Corn On Foot Treatment

Once you notice a corn developing on your foot, it is necessary to stop wearing snug fitting shoes right away. Make sure to moisturize the area several times a day. Try soaking your foot in warm water mixed with salt at least once a day for 15 minutes. If you are able, soaking the foot up to 3 times a day may offer even more benefits by softening the corn even quicker. After soaking the foot, you should then use a moisturizer on the corn. Moisturize with a lotion containing lanolin, with 100% aloe vera gel or with petroleum jelly. Once a moisturizer is applied thoroughly to the area, put a pair of socks on to ensure the moisture is trapped inside. The best time to do this is at night so the foot has plenty of time to heal while you are sleeping. Once the corn is softened it can begin healing. A corn can be healed without the use of corn removal medications as long as the pressure is removed and moisturizers are used. If the corn has gotten extremely thick, it may be necessary to use a pumice stone to file down the corn and remove the top layer of dead skin. Once the thick part of the skin is removed, the soaking and moisturizing will be able to work much quicker. Try to avoid cutting into the corn to remove skin, since a secondary infection can set in.
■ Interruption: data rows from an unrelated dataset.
Lemma fallback_accepted (shapely : Shapely) (h_img w_img : Z) out polygons out' :
  fallback shapely h_img w_img out = (Ok polygons, out') ->
  Forall (accepted shapely) polygons.
Proof.
  unfold fallback. rewrite bind_print, bind_call. cbn [fallback_points map Polygon].
  destruct (is_valid shapely _) eqn:Hvalid; rewrite bind_print; intro H; ret_inv H.
  - constructor; [|constructor]. split; [exact Hvalid | reflexivity].
  - constructor.
Qed.

(** What the [try] body of the extraction returns after a readable
    image: the polygons of the contour loop, or the fallback when that
    loop accepted none. *)
Lemma extract_try_body_inv {Img : Type}
    (cv2 : Cv2 Img) (shapely : Shapely) (pathlib : Pathlib)
    image_path output_dir filename_stem min_area out polygons out' image :
  imread cv2 image_path IMREAD_COLOR = Ok (Some image) ->
  extract_try_body cv2 shapely pathlib image_path output_dir filename_stem min_area out
  = (Ok polygons, out') ->
  exists cleaned_image contours out1 wall_polygons out2,
    findContours cv2 cleaned_image RETR_CCOMP CHAIN_APPROX_SIMPLE = Ok contours
    /\ for_each contours [] (process_contour cv2 shapely min_area) out1
       = (Ok wall_polygons, out2)
    /\ match wall_polygons with
       | [] => exists out3,
                 fallback shapely (fst (shape cv2 image)) (snd (shape cv2 image)) out3
                 = (Ok polygons, out')
       | _ => polygons = wall_polygons
       end.
Proof.
  intros Hread H. unfold extract_try_body in H. rewrite bind_call, Hread in H.
  destruct (shape cv2 image) as [h_img w_img]. rewrite bind_call in H.
  destruct (cvtColor cv2 image COLOR_BGR2GRAY) as [gray|e]; [|discriminate].
  rewrite bind_call in H.
  destruct (adaptiveThreshold cv2 gray 255 _ _ 11 2) as [thresh|e]; [|discriminate].
  rewrite bind_call in H.
  destruct (morphologyEx cv2 thresh MORPH_OPEN 3 1) as [cleaned|e]; [|discriminate].
  apply bind_inv in H. destruct H as ([] & outw & _ & H).
  rewrite bind_call in H.
  destruct (findContours cv2 cleaned RETR_CCOMP CHAIN_APPROX_SIMPLE)
    as [contours|e] eqn:Hcontours; [|discriminate].
  rewrite bind_print in H. apply bind_inv in H.
  destruct H as (wall_polygons & out2 & Hloop & H).
  rewrite bind_print in H.
  eexists cleaned, contours, _, wall_polygons, out2.
  split; [exact Hcontours|]. split; [exact Hloop|].
  destruct wall_polygons as [|g rest].
  - eexists. exact H.
  - ret_inv H. reflexivity.
Qed.

(** C6.  Every polygon [extract_polygons_from_image] returns is valid and
    not empty, whether the contour loop accepted it as built, took it
    from the zero-buffer repair (each part of a repaired MultiPolygon
    included), or it is the fallback rectangle.  An invalid polygon whose
    repair fails is not in the list. *)
Theorem extracted_polygons_are_valid {Img : Type}
    (cv2 : Cv2 Img) (shapely : Shapely) (pathlib : Pathlib)
    (image_path : string) (min_area : Q) (out : Log)
    (polygons : list Geometry) (out' : Log) :
  repaired_parts_valid shapely ->
  extract_polygons_from_image cv2 shapely pathlib image_path min_area out
  = (Ok polygons, out') ->
  Forall (accepted shapely) polygons.
Proof.
  intros Hparts H. unfold extract_polygons_from_image in H.
  rewrite bind_print in H. unfold try_except in H.
  match type of H with
  | context [match ?b ?o with _ => _ end] =>
      destruct (b o) as [[r|e] out1] eqn:E
  end.
  - inversion H; subst; clear H.
    destruct (imread cv2 image_path IMREAD_COLOR) as [[image|]|e] eqn:Hread.
    + destruct (extract_try_body_inv _ _ _ _ _ _ _ _ _ _ _ Hread E)
        as (cleaned & contours & out1' & wall_polygons & out2 & _ & Hloop & Hend).
      assert (Hwalls : Forall (accepted shapely) wall_polygons).
      { eapply (for_each_invariant (Forall (accepted shapely))); [| |exact Hloop].
        - intros acc x o acc' o' Hacc Hbody.
          eapply process_contour_keeps_accepted; eassumption.
        - constructor. }
      destruct wall_polygons as [|g rest].
      * destruct Hend as [out3 Hfb]. eapply fallback_accepted. exact Hfb.
      * subst. exact Hwalls.
    + unfold extract_try_body in E. rewrite bind_call, Hread, bind_print in E.
      ret_inv E. constructor.
    + unfold extract_try_body in E. rewrite bind_call, Hread in E. discriminate.
  - rewrite bind_print in H. ret_inv H. constructor.
Qed.

Lemma stub_repaired_parts_valid : repaired_parts_valid Stub.shapely.
Proof. intros polygon geoms _ Hvalid _. discriminate Hvalid. Qed.

Lemma extracted_polygons_are_valid_witness :
  Forall (accepted Stub.shapely) [rectangle 10 10 30 30].
Proof.
  apply (extracted_polygons_are_valid
           (Stub.cv2 only_plan [square_contour] []) Stub.shapely Stub.pathlib
           "plan.png" 150 [] [rectangle 10 10 30 30]
           (output (extract_polygons_from_image
                      (Stub.cv2 only_plan [square_contour] []) Stub.shapely
                      Stub.pathlib "plan.png" 150 []))).
  - exact stub_repaired_parts_valid.
  - reflexivity.
Defined.

(** *** C9: one rectangle for every match *)

Lemma where_row_spec (row : list Q) (threshold : Q) (r c : nat) (r' c' : nat) :
  In (r', c') (where_row row threshold r c)
  <-> r' = r /\ (c <= c')%nat
      /\ exists s, nth_error row (c' - c) = Some s /\ (threshold <= s)%Q.
Proof.
  revert c. induction row as [|s row IH]; intro c; simpl.
  - split; [tauto|]. intros (_ & _ & s & Hs & _). now destruct (c' - c)%nat.
  - assert (Hrest :
      In (r', c') (where_row row threshold r (S c))
      <-> r' = r /\ (S c <= c')%nat
          /\ exists s', nth_error (s :: row) (c' - c) = Some s' /\ (threshold <= s')%Q).
    { rewrite IH. split; intros (Hr & Hc & s' & Hn & Hs).
      - split; [assumption|]. split; [assumption|]. exists s'. split; [|assumption].
        replace (c' - c)%nat with (S (c' - S c)) by lia. exact Hn.
      - split; [assumption|]. split; [assumption|]. exists s'. split; [|assumption].
        replace (c' - c)%nat with (S (c' - S c)) in Hn by lia. exact Hn. }
    destruct (Qle_bool threshold s) eqn:E.
    + simpl. rewrite Hrest. split.
      * intros [Heq | (Hr & Hc & Hs)].
        -- inversion Heq; subst. split; [reflexivity|]. split; [lia|].
           exists s. rewrite Nat.sub_diag. split; [reflexivity|].
           now apply Qle_bool_iff.
        -- split; [assumption|]. split; [lia|]. exact Hs.
      * intros (Hr & Hc & s' & Hn & Hs).
        destruct (Nat.eq_dec c c') as [->|Hne].
        -- left. now subst.
        -- right. split; [assumption|]. split; [lia|]. now exists s'.
    + rewrite Hrest. split.
      * intros (Hr & Hc & Hs). split; [assumption|]. split; [lia|]. exact Hs.
      * intros (Hr & Hc & s' & Hn & Hs).
        destruct (Nat.eq_dec c c') as [->|Hne].
        -- rewrite Nat.sub_diag in Hn. simpl in Hn. inversion Hn; subst.
           apply Qle_bool_iff in Hs. congruence.
        -- split; [assumption|]. split; [lia|]. now exists s'.
Qed.


Lemma where_rows_spec (res : list (list Q)) (threshold : Q) (r : nat) (r' c' : nat) :
  In (r', c') (where_rows res threshold r)
  <-> (r <= r')%nat
      /\ exists s, score_at res (r' - r) c' = Some s /\ (threshold <= s)%Q.
Proof.
  revert r. induction res as [|row res IH]; intro r; simpl.
  - split; [tauto|]. intros (_ & s & Hs & _). unfold score_at in Hs.
    now destruct (r' - r)%nat.
  - rewrite in_app_iff, where_row_spec, IH. unfold score_at. split.
    + intros [(Hr & _ & s & Hn & Hs) | (Hr & s & Hn & Hs)].
      * subst. split; [lia|]. exists s. rewrite Nat.sub_diag. simpl.
        rewrite Nat.sub_0_r in Hn. now split.
      * split; [lia|]. exists s. split; [|assumption].
        replace (r' - r)%nat with (S (r' - S r)) by lia. exact Hn.
    + intros (Hr & s & Hn & Hs).
      destruct (Nat.eq_dec r r') as [->|Hne].
      * left. split; [reflexivity|]. split; [lia|]. exists s.
        rewrite Nat.sub_diag in Hn. simpl in Hn. rewrite Nat.sub_0_r. now split.
      * right. split; [lia|]. exists s. split; [|assumption].
        replace (r' - r)%nat with (S (r' - S r)) in Hn by lia. exact Hn.
Qed.


(** The zip of the reversed [loc]: the passing entries as
    [(column, row)] pairs. *)
Lemma zip_reversed_where {A B} (l : list (A * B)) :
  combine (snd (split l)) (fst (split l)) = map (fun p => (snd p, fst p)) l.
Proof.
  induction l as [|[a b] l IH]; simpl; [reflexivity|].
  destruct (split l) as [l1 l2]. simpl in *. now rewrite IH.
Qed.

Lemma add_match_accepts (shapely : Shapely) (w h : Z) feature_polygons pt out :
  rectangles_valid shapely -> 0 < w -> 0 < h ->
  add_match shapely w h feature_polygons pt out
  = (Ok (feature_polygons ++ [match_rectangle w h pt]), out).
Proof.
  intros Hrect Hw Hh. unfold add_match. rewrite bind_call.
  cbn [map Polygon fst snd].
  pose proof (Hrect (Z.of_nat (fst pt)) (Z.of_nat (snd pt))
                (Z.of_nat (fst pt) + w) (Z.of_nat (snd pt) + h)
                ltac:(lia) ltac:(lia)) as Hvalid.
  unfold rectangle, rect_points in Hvalid. cbn [map] in Hvalid.
  rewrite Hvalid. reflexivity.
Qed.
During the day or during any time in which you must wear shoes, you should make sure to wrap the corn in order to prevent shoes from rubbing and making it worse. You can use a moleskin pad to shield the corn from the shoe. If you can, try switching shoes for a few days to see if that helps. For people who develop corns easily, it may be necessary to purchase shoes that are a little larger than you may typically wear. This will allow the foot plenty of room inside the shoe to prevent any areas of rubbing.

If you have a corn that is persistent or develops several corns at a time, it may be necessary to see your doctor. A doctor may be able to help you get rid of a severe corn quicker than you can on your own. Either way, you must treat your corn on foot before it gets worse!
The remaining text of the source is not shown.